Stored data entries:
Lemma removing_other w k a idx :
  sharded idx → (∀ h, records w h a = false) → removing w k idx → removing w k (apply a idx).
Proof.
  intros Hs Ha Hr.
  assert (Hh : ∀ h, holds (apply a idx) w h = true → holds idx w h = true).
  { intros h [?|Hrec]%holds_apply_new; [done| |done]. by rewrite Ha in Hrec. }
  destruct k as [| | |w' i| | | | | |[]]; try done; cbn in *.
  - destruct Hr as [-> Hr]. split; [done|]. intros h Hh'. by apply Hr, Hh.
  - intros h. specialize (Hr h). destruct (holds (apply a idx) w h) eqn:E; [|done].
    by rewrite (Hh h E) in Hr.
Qed.

Lemma during_removing w k idx es k' idx' :
  during k idx es k' idx' → sharded idx → (∀ h, recorded w h es = false) →
  removing w k idx → removing w k' idx'.
Proof.
  induction 1 as [k idx|now k idx k1 a es k2 idx2 Hk _ IH|a k idx es k2 idx2 _ IH];
    intros Hs He Hr; [done| |].
  - apply IH; [by apply sharded_apply|done|].
    destruct k as [| | |w' i| | | | | |[]]; try done. destruct Hr as [-> Hr]. cbn in Hk.
    case_decide as Hi; injection Hk as <- <-.
    + split; [done|]. intros h Hh.
      assert (Hle : i ≤ shard_index h).
      { apply Hr. by apply holds_apply_new in Hh as [?|?]. }
      destruct (decide (i = shard_index h)) as [->|]; [|lia].
      by rewrite holds_apply_retain in Hh.
    + intros h. destruct (holds idx w h) eqn:E; [|done]. specialize (Hr h E).
      pose proof (shard_index_lt h). rewrite (sharded_length _ Hs) in Hi. lia.
  - apply IH; [by apply sharded_apply| |].
    + intros h. specialize (He h). unfold recorded in *. cbn in He. by apply orb_false_iff in He as [_ ?].
    + apply removing_other; [done| |done]. intros h. specialize (He h).
      unfold recorded in He. cbn in He. by apply orb_false_iff in He as [? _].
Qed.

(** *** [evict] *)

(** The blocks that have an entry. *)
Definition blocks idx : gset N := dom (flatten idx).

Lemma size_blocks idx : sharded idx → size (blocks idx) = len idx.
Proof. intros Hs. unfold blocks. by rewrite size_dom, EvictionRefines.len_flatten. Qed.

(** The block whose entry a section may create. *)
Definition added (a : Section_.t) : gset N :=
  match a with Record _ _ h => {[h]} | _ => ∅ end.

Lemma blocks_apply a idx : sharded idx → blocks (apply a idx) ⊆ blocks idx ∪ added a.
Proof.
  intros Hs h. unfold blocks. rewrite elem_of_union, !elem_of_dom.
  destruct (apply_refines a idx Hs) as [_ ->].
  destruct a as [now w h'|now h'|w i|now ttl i|h' i|]; cbn [effect added]; try case_decide;
    subst; auto.
  - rewrite elem_of_singleton. auto.
  - rewrite fmap_is_Some. auto.
  - intros [e (e' & He & _)%bind_Some]. left. by exists e'.
  - intros [e (e' & He & _)%bind_Some]. left. by exists e'.
  - by intros [? ?].
Qed.

Section filters.
Context (P Q : N → Prop) `{∀ h, Decision (P h)} `{∀ h, Decision (Q h)}.
Implicit Types (X Y : gset N).

Lemma size_filter_union X Y : size (filter P (X ∪ Y)) ≤ size (filter P X) + size (filter P Y).
Proof.
  transitivity (size (filter P X ∪ filter P Y)); [apply subseteq_size; set_solver|].
  rewrite size_union_alt. pose proof (subseteq_size (filter P Y ∖ filter P X) (filter P Y) ltac:(set_solver)). lia.
Qed.

Lemma size_filter_le X : size (filter P X) ≤ size X.
Proof. apply subseteq_size. intros h. rewrite elem_of_filter. tauto. Qed.

Lemma size_filter_none X : (∀ h, ¬ P h) → size (filter P X) = 0.
Proof.
  intros Hn. apply size_empty_iff. intros h. rewrite elem_of_filter. set_solver.
Qed.

Lemma size_filter_sub X Y : X ⊆ Y → size (filter P X) ≤ size (filter P Y).
Proof. intros HX. apply subseteq_size. set_solver. Qed.

Lemma size_filter_split X R `{∀ h, Decision (R h)} :
  (∀ h, P h → Q h → False) → (∀ h, P h ∨ Q h → R h) →
  size (filter P X) + size (filter Q X) ≤ size (filter R X).
Proof. intros Hd Hr. rewrite <-size_union by set_solver. apply subseteq_size. set_solver. Qed.

(** Two disjoint parts of a set. *)
Lemma size_filter_parts X :
  (∀ h, P h → Q h → False) → size (filter P X) + size (filter Q X) ≤ size X.
Proof.
  intros Hd. rewrite <-size_union by set_solver. apply subseteq_size. set_solver.
Qed.

Lemma size_filter_or X R `{∀ h, Decision (R h)} :
  (∀ h, R h → P h ∨ Q h) → size (filter R X) ≤ size (filter P X) + size (filter Q X).
Proof.
  intros Hr. transitivity (size (filter P X ∪ filter Q X)); [apply subseteq_size; set_solver|].
  rewrite size_union_alt. pose proof (subseteq_size (filter Q X ∖ filter P X) (filter Q X) ltac:(set_solver)). lia.
Qed.
End filters.

Lemma size_filter_apply (P : N → Prop) `{∀ h, Decision (P h)} a idx :
  sharded idx →
  size (filter P (blocks (apply a idx))) ≤ size (filter P (blocks idx)) + size (filter P (added a)).
Proof.
  intros Hs. etrans; [|apply size_filter_union]. apply size_filter_sub. by apply blocks_apply.
Qed.

Lemma size_list_to_set_le (l : list N) : size (list_to_set l : gset N) ≤ length l.
Proof.
  induction l as [|x l IH]; [done|]. cbn [list_to_set length]. rewrite size_union_alt.
  pose proof (subseteq_size (list_to_set l ∖ {[x]}) (list_to_set l : gset N) ltac:(set_solver)).
  rewrite size_singleton. lia.
Qed.

(** A shard has the blocks of its index. *)
Lemma blocks_shard idx i en :
  sharded idx → shards idx !! i = Some en →
  filter (λ h, shard_index h = i) (blocks idx) = dom en.
Proof.
  intros Hs Hi. apply set_eq. intros h. unfold blocks.
  rewrite elem_of_filter, !elem_of_dom, lookup_flatten by done. split.
  - intros [<- Hh]. rewrite sharded_lookup in Hi by done. by injection Hi as <-.
  - intros [e He]. assert (i = shard_index h) as -> by by eapply (sharded_index _ Hs).
    rewrite sharded_lookup in Hi by done. injection Hi as <-. split; [done|by exists e].
Qed.

Lemma size_shard idx i en :
  sharded idx → shards idx !! i = Some en →
  size (filter (λ h, shard_index h = i) (blocks idx)) = size en.
Proof. intros Hs Hi. by rewrite (blocks_shard idx i en), size_dom. Qed.

Lemma shards_end idx i h : sharded idx → shards idx !! i = None → shard_index h < i.
Proof.
  intros Hs Hi. apply lookup_ge_None_1 in Hi. rewrite (sharded_length _ Hs) in Hi.
  pose proof (shard_index_lt h). lia.
Qed.

Abbreviation hashes oldest := ((λ x : instant * N * nat, x.1.2) <$> oldest).

Definition placed (x : instant * N * nat) : Prop := x.2 = shard_index x.1.2.

(** How many entries the sweep leaves at most, when [n] may have been added by
    others since it began. *)
Definition bounded (cap : nat) k idx (n : nat) : Prop :=
  match k with
  | Expiring _ _ c _ _ => N.to_nat c = cap
  | Totalling c _ i total =>
      N.to_nat c = cap ∧ size (filter (λ h, shard_index h < i) (blocks idx)) ≤ total + n
  | Collecting overflow _ i oldest =>
      Forall placed oldest ∧
      (length oldest + size (filter (λ h, i ≤ shard_index h) (blocks idx)) - overflow) +
        size (filter (λ h, shard_index h < i ∧ h ∉ hashes oldest) (blocks idx)) ≤ cap + n
  | Trimming _ rest _ =>
      Forall placed rest ∧ size (filter (λ h, h ∉ hashes rest) (blocks idx)) ≤ cap + n
  | Returned (Evicted _) => size (blocks idx) ≤ cap + n
  | _ => False
  end.

Lemma bounded_other cap k idx n a :
  sharded idx → bounded cap k idx n → bounded cap k (apply a idx) (n + size (added a)).
Proof.
  intros Hs. destruct k as [| | | | |at_ ttl c i e|c e i total|ov e i oldest|e rest m|[]]; cbn; try done.
  - intros [Hc Hb]. split; [done|].
    pose proof (size_filter_apply (λ h, shard_index h < i) a idx Hs).
    pose proof (size_filter_le (λ h, shard_index h < i) (added a)).
    lia.
  - intros [Hp Hb]. split; [done|].
    pose proof (size_filter_apply (λ h, i ≤ shard_index h) a idx Hs).
    pose proof (size_filter_apply (λ h, shard_index h < i ∧ h ∉ hashes oldest) a idx Hs).
    pose proof (size_filter_parts (λ h, i ≤ shard_index h)
      (λ h, shard_index h < i ∧ h ∉ hashes oldest) (added a) ltac:(cbv beta; intros ? ? [? _]; lia)). lia.
  - intros [Hp Hb]. split; [done|].
    pose proof (size_filter_apply (λ h, h ∉ hashes rest) a idx Hs).
    pose proof (size_filter_le (λ h, h ∉ hashes rest) (added a)).
    lia.
  - intros Hb. pose proof (subseteq_size _ _ (blocks_apply a idx Hs)) as Hu.
    rewrite size_union_alt in Hu.
    pose proof (subseteq_size (added a ∖ blocks idx) (added a) ltac:(set_solver)). lia.
Qed.

Lemma bounded_total cap c e i total idx n en :
  sharded idx → shards idx !! i = Some en → bounded cap (Totalling c e i total) idx n →
  bounded cap (Totalling c e (S i) (total + size en)) idx n.
Proof.
  intros Hs Hi [Hc Hb]. split; [done|].
  pose proof (size_filter_or (λ h, shard_index h < i) (λ h, shard_index h = i) (blocks idx)
    (λ h, shard_index h < S i) ltac:(cbv beta; intros; lia)) as Ho.
  rewrite (size_shard idx i en Hs Hi) in Ho. lia.
Qed.

(** The sizes are summed up. *)
Lemma bounded_totalled cap c e i total idx n :
  sharded idx → shards idx !! i = None → bounded cap (Totalling c e i total) idx n →
  size (blocks idx) ≤ total + n.
Proof.
  intros Hs Hi [_ Hb]. etrans; [|exact Hb]. apply subseteq_size. intros h Hh.
  apply elem_of_filter. split; [by eapply shards_end|done].
Qed.

Lemma bounded_collect cap ov e i oldest idx n en :
  sharded idx → shards idx !! i = Some en → bounded cap (Collecting ov e i oldest) idx n →
  bounded cap (Collecting ov e (S i)
    (oldest ++ ((λ kv, (ie_last_touched kv.2, kv.1, i)) <$> hm_iter en))) idx n.
Proof.
  intros Hs Hi [Hp Hb].
  assert (Hes : ∀ h, h ∈ hashes ((λ kv, (ie_last_touched kv.2, kv.1, i)) <$> hm_iter en) ↔
    h ∈ blocks idx ∧ shard_index h = i).
  { intros h. transitivity (h ∈ dom en).
    - rewrite <-list_fmap_compose, elem_of_dom, list_elem_of_fmap. split.
      + intros ([h' x] & -> & Hx%elem_of_hm_iter). by exists x.
      + intros [x Hx]. exists (h, x). by rewrite elem_of_hm_iter.
    - rewrite <-(blocks_shard idx i en Hs Hi), elem_of_filter. tauto. }
  split.
  - apply Forall_app. split; [done|]. apply Forall_forall. intros x Hx.
    destruct (Hes x.1.2) as [H1 _]. unfold placed.
    destruct H1 as [_ ->]; [by apply list_elem_of_fmap; exists x|].
    by apply list_elem_of_fmap in Hx as (kv & -> & _).
  - rewrite length_app, length_fmap, length_hm_iter.
    pose proof (size_filter_split (λ h, shard_index h = i) (λ h, S i ≤ shard_index h) (blocks idx)
      (λ h, i ≤ shard_index h) ltac:(cbv beta; intros; lia) ltac:(cbv beta; intros; lia)) as Hq.
    rewrite (size_shard idx i en Hs Hi) in Hq.
    assert (Hr : size (filter (λ h, shard_index h < S i ∧ h ∉ hashes (oldest ++
        ((λ kv, (ie_last_touched kv.2, kv.1, i)) <$> hm_iter en))) (blocks idx)) ≤
      size (filter (λ h, shard_index h < i ∧ h ∉ hashes oldest) (blocks idx))); [|lia].
    apply subseteq_size. intros h. rewrite !elem_of_filter, fmap_app, not_elem_of_app, Hes.
    intros [(Hi' & Ho & Hn) Hb']. split; [|done]. split; [|done].
    destruct (decide (shard_index h = i)); [tauto|lia].
Qed.

(** The oldest [ov] of what was collected are about to go. *)
Lemma bounded_trim cap ov e i oldest idx n :
  sharded idx → shards idx !! i = None → bounded cap (Collecting ov e i oldest) idx n →
  bounded cap (Trimming e (take ov (sort_by_key (λ x, x.1.1) oldest)) 0) idx n.
Proof.
  intros Hs Hi [Hp Hb]. set (sorted := sort_by_key _ oldest).
  assert (Hperm : sorted ≡ₚ oldest) by apply sort_by_key_perm. split.
  - apply Forall_forall. intros x Hx. rewrite Forall_forall in Hp. apply Hp.
    rewrite <-Hperm. rewrite <-(take_drop ov sorted). set_solver.
  - pose proof (size_filter_or (λ h, shard_index h < i ∧ h ∉ hashes oldest)
      (λ h, h ∈ hashes (drop ov sorted)) (blocks idx) (λ h, h ∉ hashes (take ov sorted))) as Ho.
    assert (Hdrop : size (filter (λ h, h ∈ hashes (drop ov sorted)) (blocks idx)) ≤
      length oldest - ov).
    { transitivity (size (list_to_set (hashes (drop ov sorted)) : gset N)).
      - apply subseteq_size. intros h. rewrite elem_of_filter, elem_of_list_to_set. tauto.
      - etrans; [apply size_list_to_set_le|]. by rewrite length_fmap, length_drop, Hperm. }
    etrans; [apply Ho|lia]. intros h Hh.
    destruct (decide (h ∈ hashes oldest)) as [Hin|]; [right|left; split; [by eapply shards_end|done]].
    rewrite <-Hperm, <-(take_drop ov sorted), fmap_app in Hin. set_solver.
Qed.

Lemma bounded_own cap now k idx k' a n :
  sharded idx → advance now k idx = Some (k', a) → bounded cap k idx n →
  bounded cap k' (apply a idx) n.
Proof.
  intros Hs Hk Hb.
  destruct k as [| | | | |at_ ttl c i e|c e i total|ov e i oldest|e [|[[t h] i] rest] m|[]]; try done;
    cbn in Hk.
  - destruct (shards idx !! i) as [en|]; injection Hk as <- <-; [exact Hb|].
    split; [exact Hb|]. rewrite size_filter_none; [lia|]. intros h. lia.
  - destruct (shards idx !! i) as [en|] eqn:Hi; [injection Hk as <- <-; by apply bounded_total|].
    pose proof (bounded_totalled _ _ _ _ _ _ _ Hs Hi Hb) as Ht. destruct Hb as [<- _].
    case_decide as Hc; injection Hk as <- <-; cbn; [lia|]. split; [by constructor|].
    pose proof (size_filter_le (λ h, 0 ≤ shard_index h) (blocks idx)).
    rewrite (size_filter_none (λ h, shard_index h < 0 ∧ h ∉ [])); [lia|]. intros h. lia.
  - destruct (shards idx !! i) as [en|] eqn:Hi; injection Hk as <- <-;
      [by apply bounded_collect|by eapply bounded_trim].
  - injection Hk as <- <-. destruct Hb as [_ Hb]. cbn. etrans; [|exact Hb]. apply subseteq_size.
    intros h Hh. apply elem_of_filter. split; [apply not_elem_of_nil|done].
  - injection Hk as <- <-. destruct Hb as [Hp Hb]. apply Forall_cons in Hp as [Hi Hp].
    split; [done|]. cbn. etrans; [|exact Hb]. apply subseteq_size. intros h'.
    rewrite !elem_of_filter, fmap_cons, not_elem_of_cons. unfold blocks. rewrite !elem_of_dom.
    unfold placed in Hi. cbn in Hi |- *. subst i. destruct (apply_refines (Remove h (shard_index h)) idx Hs) as [_ He].
    cbn [apply] in He. rewrite He. cbn [effect]. intros [Hn Hh'].
    case_decide as Hd; [by destruct Hh'|]. split; [|done]. split; [|done]. intros ->. by apply Hd.
Qed.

§ **INSTRUCTIONS FOR THE TASK**: As the answer, set down only the lines from the data above between the one holding "- by intros [? ?]." and the one holding "transitivity (size (filter P X ∪ filter P", inclusive, exactly as they read.

§ **EXPECTED ANSWER**:
  - by intros [? ?].
Qed.

Section filters.
Context (P Q : N → Prop) `{∀ h, Decision (P h)} `{∀ h, Decision (Q h)}.
Implicit Types (X Y : gset N).

Lemma size_filter_union X Y : size (filter P (X ∪ Y)) ≤ size (filter P X) + size (filter P Y).
Proof.
  transitivity (size (filter P X ∪ filter P Y)); [apply subseteq_size; set_solver|].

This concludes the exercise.